In the entries that follow, the lines from the one with "with status 1 (lines" through the one with "was when nothing" are the ones to write out, exactly and with both ends included. Nothing else should appear.

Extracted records
- - -

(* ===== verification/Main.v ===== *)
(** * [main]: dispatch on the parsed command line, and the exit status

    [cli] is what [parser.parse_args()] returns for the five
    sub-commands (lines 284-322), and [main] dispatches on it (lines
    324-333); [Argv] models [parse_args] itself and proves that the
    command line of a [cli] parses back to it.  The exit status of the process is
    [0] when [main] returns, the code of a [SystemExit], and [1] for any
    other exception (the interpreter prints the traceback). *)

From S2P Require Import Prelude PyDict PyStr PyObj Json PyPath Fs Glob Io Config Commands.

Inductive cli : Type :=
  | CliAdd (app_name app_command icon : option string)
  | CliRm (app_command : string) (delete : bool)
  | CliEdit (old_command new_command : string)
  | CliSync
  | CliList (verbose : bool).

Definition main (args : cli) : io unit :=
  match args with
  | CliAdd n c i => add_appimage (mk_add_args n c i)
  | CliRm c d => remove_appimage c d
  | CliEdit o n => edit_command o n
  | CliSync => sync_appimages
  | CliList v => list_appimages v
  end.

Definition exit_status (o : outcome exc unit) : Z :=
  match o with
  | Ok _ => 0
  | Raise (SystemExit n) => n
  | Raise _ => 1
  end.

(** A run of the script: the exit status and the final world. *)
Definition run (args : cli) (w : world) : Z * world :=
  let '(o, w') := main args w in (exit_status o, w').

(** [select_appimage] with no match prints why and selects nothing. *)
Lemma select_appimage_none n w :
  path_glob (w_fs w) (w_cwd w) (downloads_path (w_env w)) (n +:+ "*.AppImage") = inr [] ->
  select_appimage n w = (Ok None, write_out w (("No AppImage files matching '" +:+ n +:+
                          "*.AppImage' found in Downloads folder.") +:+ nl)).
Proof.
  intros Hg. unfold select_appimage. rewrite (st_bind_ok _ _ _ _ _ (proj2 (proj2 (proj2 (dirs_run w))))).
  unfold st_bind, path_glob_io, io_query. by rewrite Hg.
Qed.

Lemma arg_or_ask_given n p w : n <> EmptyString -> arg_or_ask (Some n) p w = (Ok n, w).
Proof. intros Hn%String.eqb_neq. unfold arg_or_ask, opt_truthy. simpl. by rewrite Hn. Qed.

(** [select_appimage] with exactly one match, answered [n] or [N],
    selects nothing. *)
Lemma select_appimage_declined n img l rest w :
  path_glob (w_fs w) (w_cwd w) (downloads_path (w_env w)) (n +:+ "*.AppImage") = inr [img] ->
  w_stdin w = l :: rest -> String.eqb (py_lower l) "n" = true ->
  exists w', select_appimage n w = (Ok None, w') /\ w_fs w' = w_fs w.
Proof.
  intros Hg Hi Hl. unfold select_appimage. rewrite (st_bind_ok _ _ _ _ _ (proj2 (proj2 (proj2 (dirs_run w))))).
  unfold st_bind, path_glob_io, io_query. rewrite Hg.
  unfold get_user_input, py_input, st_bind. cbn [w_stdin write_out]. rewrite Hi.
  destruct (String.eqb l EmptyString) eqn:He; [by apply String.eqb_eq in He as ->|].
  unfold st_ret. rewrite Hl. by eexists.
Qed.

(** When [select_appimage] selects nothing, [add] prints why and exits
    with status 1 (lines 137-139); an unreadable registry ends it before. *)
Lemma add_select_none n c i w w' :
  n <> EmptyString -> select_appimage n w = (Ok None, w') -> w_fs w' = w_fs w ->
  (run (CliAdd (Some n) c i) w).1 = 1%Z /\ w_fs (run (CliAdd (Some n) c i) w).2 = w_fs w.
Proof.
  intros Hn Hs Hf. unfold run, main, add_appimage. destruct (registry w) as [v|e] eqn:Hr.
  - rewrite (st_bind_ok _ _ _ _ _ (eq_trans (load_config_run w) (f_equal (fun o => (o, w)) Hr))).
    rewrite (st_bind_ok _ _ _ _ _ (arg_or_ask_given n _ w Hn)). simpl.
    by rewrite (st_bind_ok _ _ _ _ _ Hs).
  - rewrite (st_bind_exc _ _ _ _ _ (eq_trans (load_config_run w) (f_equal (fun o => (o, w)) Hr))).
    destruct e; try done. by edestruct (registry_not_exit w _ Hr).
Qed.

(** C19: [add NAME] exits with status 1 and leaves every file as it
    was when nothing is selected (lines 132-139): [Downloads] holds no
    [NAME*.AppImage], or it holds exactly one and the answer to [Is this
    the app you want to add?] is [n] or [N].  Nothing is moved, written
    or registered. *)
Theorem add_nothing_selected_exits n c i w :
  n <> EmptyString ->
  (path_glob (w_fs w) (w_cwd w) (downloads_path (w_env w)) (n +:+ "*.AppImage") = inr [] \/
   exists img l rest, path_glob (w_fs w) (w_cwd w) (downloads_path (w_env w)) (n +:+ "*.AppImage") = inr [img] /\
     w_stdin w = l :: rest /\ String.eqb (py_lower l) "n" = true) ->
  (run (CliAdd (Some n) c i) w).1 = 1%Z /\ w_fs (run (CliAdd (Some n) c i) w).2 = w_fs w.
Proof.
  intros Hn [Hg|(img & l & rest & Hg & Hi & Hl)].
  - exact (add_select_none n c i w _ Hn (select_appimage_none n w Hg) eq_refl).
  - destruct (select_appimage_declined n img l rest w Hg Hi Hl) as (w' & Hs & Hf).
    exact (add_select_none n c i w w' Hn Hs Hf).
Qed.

- - -

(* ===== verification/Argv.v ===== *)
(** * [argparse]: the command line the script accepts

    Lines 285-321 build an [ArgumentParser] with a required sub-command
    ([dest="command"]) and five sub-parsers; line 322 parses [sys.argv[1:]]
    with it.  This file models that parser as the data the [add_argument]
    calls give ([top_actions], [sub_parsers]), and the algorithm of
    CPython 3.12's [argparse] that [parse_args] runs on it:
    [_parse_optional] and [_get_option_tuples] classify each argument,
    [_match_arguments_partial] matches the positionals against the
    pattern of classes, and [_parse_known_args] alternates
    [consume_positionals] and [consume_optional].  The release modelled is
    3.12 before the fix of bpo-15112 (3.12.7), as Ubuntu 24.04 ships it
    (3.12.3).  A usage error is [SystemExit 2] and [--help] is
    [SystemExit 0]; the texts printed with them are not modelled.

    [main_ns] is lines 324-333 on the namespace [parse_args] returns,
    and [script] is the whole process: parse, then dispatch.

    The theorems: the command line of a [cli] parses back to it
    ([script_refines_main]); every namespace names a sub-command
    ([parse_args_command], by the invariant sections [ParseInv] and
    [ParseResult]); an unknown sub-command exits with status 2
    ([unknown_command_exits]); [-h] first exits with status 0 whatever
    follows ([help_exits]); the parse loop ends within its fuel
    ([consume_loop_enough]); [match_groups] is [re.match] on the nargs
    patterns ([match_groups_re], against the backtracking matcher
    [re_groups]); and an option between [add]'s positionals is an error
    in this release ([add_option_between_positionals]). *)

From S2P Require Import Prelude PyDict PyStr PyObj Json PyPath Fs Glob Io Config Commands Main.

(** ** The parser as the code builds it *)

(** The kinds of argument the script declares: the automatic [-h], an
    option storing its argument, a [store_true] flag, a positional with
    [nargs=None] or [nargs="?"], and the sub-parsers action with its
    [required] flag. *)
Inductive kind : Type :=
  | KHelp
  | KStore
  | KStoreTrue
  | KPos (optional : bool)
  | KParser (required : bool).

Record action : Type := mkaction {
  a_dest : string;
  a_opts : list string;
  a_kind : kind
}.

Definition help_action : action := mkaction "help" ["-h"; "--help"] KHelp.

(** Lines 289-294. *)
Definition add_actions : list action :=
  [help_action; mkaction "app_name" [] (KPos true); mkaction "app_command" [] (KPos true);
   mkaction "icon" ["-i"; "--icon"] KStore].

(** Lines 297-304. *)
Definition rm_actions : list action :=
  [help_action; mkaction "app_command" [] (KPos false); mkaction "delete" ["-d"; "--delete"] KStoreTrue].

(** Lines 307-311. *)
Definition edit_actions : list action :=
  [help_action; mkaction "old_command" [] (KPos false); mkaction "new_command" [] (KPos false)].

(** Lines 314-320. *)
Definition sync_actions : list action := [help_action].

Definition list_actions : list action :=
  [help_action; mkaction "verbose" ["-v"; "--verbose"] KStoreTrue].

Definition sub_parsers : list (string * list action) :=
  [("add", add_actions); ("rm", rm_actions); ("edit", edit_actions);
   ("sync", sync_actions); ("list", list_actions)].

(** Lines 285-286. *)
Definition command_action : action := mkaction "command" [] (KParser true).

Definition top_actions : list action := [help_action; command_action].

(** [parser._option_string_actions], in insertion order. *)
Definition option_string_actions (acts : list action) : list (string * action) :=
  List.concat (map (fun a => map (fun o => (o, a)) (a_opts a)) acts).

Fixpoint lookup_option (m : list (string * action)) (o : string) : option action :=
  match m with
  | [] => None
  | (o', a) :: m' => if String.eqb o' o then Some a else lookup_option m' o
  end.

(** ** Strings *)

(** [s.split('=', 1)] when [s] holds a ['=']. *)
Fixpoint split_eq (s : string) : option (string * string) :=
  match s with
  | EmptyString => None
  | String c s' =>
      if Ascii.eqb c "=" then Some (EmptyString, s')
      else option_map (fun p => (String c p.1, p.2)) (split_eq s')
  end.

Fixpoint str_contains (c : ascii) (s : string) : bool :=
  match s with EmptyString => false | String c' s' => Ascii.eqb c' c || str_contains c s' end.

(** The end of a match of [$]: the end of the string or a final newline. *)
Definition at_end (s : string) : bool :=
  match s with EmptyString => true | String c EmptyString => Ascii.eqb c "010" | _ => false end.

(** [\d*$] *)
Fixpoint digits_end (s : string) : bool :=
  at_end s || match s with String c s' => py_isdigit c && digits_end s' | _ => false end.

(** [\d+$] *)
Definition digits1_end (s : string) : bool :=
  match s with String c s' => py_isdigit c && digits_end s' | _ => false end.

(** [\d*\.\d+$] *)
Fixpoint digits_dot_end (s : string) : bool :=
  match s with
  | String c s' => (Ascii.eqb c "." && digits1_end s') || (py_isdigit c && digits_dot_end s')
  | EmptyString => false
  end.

- - -

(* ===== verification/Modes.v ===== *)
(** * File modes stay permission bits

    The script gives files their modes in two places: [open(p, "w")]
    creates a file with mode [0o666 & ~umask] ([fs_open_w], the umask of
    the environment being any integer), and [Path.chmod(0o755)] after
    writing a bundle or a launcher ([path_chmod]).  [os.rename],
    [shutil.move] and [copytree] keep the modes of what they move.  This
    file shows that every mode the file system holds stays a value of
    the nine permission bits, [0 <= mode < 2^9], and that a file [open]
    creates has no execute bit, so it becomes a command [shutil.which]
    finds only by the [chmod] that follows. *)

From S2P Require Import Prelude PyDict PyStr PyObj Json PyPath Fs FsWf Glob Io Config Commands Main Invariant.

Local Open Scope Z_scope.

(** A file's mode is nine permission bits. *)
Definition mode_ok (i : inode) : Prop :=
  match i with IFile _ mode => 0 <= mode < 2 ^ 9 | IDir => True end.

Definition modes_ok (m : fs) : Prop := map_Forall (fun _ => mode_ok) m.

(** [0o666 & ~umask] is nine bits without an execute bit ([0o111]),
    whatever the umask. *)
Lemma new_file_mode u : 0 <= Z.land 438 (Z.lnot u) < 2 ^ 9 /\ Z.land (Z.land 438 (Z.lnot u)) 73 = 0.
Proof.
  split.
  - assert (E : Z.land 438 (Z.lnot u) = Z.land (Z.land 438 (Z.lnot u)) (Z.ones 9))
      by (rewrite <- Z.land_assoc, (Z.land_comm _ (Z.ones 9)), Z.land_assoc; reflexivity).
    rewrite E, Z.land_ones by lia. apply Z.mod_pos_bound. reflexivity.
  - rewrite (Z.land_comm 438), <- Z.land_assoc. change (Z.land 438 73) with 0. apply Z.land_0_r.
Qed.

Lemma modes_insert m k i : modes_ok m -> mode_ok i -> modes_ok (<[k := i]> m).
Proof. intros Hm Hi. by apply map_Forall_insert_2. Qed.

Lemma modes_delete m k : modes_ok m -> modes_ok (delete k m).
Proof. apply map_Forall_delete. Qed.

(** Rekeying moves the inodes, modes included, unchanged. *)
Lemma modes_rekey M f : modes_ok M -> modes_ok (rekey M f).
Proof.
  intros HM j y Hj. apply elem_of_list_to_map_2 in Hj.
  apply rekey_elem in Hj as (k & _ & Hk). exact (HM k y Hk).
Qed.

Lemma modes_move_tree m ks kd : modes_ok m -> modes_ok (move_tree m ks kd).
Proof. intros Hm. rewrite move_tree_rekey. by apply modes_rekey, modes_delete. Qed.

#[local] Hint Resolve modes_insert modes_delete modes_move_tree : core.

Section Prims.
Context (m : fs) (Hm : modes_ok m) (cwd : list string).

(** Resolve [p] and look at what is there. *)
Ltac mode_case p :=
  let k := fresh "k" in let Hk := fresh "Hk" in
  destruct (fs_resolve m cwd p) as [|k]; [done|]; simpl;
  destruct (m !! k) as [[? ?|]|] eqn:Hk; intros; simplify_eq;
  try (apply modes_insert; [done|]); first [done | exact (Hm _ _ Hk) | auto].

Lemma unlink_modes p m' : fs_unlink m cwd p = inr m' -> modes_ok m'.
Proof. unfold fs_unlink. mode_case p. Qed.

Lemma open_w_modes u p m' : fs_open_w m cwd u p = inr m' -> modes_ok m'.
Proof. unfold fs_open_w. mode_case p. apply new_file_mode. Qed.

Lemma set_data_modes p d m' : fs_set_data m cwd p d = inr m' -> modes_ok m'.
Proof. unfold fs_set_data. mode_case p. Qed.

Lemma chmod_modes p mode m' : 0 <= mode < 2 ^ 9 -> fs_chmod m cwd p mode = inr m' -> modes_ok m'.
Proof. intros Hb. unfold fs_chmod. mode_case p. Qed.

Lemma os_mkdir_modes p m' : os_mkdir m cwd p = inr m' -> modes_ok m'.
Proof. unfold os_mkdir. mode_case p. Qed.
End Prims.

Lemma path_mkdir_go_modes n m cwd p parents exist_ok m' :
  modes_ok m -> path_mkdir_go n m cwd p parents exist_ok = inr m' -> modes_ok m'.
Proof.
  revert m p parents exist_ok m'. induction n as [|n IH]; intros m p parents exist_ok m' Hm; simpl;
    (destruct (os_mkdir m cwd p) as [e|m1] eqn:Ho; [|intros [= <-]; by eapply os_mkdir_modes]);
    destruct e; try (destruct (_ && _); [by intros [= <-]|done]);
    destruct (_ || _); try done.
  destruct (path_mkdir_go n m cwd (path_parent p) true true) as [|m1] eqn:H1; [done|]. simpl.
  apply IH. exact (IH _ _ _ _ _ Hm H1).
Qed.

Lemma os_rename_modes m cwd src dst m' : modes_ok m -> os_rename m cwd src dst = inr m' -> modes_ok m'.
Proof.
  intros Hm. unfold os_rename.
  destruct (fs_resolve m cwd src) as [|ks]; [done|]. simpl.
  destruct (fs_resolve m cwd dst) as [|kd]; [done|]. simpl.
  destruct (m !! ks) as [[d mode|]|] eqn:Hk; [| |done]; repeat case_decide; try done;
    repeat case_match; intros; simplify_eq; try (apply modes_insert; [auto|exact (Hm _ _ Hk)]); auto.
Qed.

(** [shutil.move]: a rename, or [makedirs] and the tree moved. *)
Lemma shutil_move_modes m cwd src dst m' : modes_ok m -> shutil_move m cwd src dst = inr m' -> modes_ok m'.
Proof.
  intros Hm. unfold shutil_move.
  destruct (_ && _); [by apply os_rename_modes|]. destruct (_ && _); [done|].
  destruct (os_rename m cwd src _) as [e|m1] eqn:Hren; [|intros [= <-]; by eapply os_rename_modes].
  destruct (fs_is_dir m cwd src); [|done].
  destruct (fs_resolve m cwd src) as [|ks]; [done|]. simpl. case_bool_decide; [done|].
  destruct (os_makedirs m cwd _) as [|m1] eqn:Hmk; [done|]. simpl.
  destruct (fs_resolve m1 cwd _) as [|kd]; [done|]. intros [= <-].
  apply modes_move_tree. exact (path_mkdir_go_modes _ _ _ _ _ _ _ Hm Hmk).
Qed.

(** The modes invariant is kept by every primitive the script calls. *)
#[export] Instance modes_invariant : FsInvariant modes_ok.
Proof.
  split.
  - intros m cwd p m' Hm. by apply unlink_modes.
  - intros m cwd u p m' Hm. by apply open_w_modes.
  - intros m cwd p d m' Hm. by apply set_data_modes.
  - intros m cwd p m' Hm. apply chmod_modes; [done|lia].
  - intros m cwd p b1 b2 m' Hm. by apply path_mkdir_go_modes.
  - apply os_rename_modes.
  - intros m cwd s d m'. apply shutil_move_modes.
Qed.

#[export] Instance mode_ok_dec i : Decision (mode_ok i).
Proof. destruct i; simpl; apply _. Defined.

- - -

Reply to the exercise
    with status 1 (lines 137-139); an unreadable registry ends it before. *)
Lemma add_select_none n c i w w' :
  n <> EmptyString -> select_appimage n w = (Ok None, w') -> w_fs w' = w_fs w ->
  (run (CliAdd (Some n) c i) w).1 = 1%Z /\ w_fs (run (CliAdd (Some n) c i) w).2 = w_fs w.
Proof.
  intros Hn Hs Hf. unfold run, main, add_appimage. destruct (registry w) as [v|e] eqn:Hr.
  - rewrite (st_bind_ok _ _ _ _ _ (eq_trans (load_config_run w) (f_equal (fun o => (o, w)) Hr))).
    rewrite (st_bind_ok _ _ _ _ _ (arg_or_ask_given n _ w Hn)). simpl.
    by rewrite (st_bind_ok _ _ _ _ _ Hs).
  - rewrite (st_bind_exc _ _ _ _ _ (eq_trans (load_config_run w) (f_equal (fun o => (o, w)) Hr))).
    destruct e; try done. by edestruct (registry_not_exit w _ Hr).
Qed.

(** C19: [add NAME] exits with status 1 and leaves every file as it
    was when nothing is selected (lines 132-139): [Downloads] holds no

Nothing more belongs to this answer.